'''

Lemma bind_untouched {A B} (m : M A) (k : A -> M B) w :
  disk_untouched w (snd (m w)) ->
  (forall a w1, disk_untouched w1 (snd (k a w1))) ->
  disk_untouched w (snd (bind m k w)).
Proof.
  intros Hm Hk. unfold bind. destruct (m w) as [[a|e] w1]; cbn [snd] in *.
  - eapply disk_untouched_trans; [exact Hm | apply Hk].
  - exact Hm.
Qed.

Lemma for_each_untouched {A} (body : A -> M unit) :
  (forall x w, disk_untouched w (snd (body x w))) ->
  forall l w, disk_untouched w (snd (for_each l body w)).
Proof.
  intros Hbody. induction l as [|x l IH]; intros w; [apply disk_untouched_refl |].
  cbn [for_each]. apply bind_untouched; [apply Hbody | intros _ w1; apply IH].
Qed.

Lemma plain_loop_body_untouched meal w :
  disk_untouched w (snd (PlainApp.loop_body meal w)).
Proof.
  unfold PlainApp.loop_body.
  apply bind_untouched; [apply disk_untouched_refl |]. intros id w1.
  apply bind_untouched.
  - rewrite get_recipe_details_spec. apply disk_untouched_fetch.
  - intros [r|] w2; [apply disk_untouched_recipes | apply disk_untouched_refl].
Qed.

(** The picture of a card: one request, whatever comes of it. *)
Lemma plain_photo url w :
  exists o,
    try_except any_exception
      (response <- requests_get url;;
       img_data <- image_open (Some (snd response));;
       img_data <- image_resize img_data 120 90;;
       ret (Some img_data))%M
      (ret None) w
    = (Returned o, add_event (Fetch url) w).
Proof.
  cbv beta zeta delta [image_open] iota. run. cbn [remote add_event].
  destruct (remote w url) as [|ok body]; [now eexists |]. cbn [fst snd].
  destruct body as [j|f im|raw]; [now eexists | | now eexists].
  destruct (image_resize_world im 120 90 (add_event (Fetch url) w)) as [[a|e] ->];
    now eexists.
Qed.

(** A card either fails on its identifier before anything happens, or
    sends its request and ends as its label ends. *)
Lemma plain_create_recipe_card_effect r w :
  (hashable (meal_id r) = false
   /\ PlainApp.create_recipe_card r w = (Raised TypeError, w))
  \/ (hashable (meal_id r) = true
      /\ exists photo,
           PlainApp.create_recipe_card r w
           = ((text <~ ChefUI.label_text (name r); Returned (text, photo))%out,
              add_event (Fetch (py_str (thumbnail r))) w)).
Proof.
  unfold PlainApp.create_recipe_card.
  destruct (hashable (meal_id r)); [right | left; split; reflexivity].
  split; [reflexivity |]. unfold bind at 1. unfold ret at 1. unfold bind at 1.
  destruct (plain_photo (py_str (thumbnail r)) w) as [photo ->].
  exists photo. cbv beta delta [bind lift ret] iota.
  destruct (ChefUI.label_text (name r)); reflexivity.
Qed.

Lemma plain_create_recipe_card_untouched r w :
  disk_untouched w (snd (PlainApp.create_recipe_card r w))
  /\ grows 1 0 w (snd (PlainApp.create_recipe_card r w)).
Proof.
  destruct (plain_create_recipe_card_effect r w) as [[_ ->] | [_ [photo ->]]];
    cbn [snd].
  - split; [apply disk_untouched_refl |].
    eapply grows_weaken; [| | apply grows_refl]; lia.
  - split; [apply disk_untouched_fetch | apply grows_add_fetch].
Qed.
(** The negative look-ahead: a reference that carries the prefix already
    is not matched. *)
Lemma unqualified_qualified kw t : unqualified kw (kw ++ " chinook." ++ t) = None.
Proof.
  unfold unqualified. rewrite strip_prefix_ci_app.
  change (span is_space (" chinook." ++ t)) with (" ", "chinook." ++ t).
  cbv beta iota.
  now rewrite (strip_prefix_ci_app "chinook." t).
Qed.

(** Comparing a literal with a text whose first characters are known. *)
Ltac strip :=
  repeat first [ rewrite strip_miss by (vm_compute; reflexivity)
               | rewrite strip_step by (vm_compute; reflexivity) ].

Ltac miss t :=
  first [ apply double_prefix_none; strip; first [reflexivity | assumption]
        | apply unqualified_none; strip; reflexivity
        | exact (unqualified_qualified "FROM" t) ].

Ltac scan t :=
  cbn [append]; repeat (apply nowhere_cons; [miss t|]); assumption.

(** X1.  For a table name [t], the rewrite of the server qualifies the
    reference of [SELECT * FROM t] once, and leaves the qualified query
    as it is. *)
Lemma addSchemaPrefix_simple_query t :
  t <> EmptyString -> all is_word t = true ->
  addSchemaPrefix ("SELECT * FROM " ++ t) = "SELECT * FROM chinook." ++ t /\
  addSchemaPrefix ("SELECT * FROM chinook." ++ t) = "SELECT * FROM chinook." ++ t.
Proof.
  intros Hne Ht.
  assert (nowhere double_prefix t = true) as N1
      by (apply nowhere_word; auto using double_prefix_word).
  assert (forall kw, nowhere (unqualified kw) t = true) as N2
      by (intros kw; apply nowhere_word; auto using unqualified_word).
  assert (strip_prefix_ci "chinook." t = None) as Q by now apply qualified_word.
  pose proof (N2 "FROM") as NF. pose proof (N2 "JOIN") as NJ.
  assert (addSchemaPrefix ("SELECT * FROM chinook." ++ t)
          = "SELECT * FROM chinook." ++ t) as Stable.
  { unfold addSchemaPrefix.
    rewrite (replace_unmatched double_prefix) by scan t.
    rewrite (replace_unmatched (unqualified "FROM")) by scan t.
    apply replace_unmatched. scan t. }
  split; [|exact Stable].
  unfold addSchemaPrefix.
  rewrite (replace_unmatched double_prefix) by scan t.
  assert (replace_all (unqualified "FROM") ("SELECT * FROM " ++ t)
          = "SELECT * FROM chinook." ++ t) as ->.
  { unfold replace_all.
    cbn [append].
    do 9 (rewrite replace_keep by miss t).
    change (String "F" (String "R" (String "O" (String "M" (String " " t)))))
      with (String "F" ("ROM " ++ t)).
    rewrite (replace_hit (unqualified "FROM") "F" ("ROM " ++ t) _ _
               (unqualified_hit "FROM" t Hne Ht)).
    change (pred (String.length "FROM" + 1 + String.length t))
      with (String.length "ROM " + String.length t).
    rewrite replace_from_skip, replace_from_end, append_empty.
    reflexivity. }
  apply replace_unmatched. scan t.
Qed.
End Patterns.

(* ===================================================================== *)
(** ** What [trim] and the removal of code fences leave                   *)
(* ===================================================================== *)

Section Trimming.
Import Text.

'''

**What is needed**
Show a copy of each line from the records above in which the string "iota" occurs.

**Expected answer**
  cbv beta zeta delta [image_open] iota. run. cbn [remote add_event].
  exists photo. cbv beta delta [bind lift ret] iota.
  cbv beta iota.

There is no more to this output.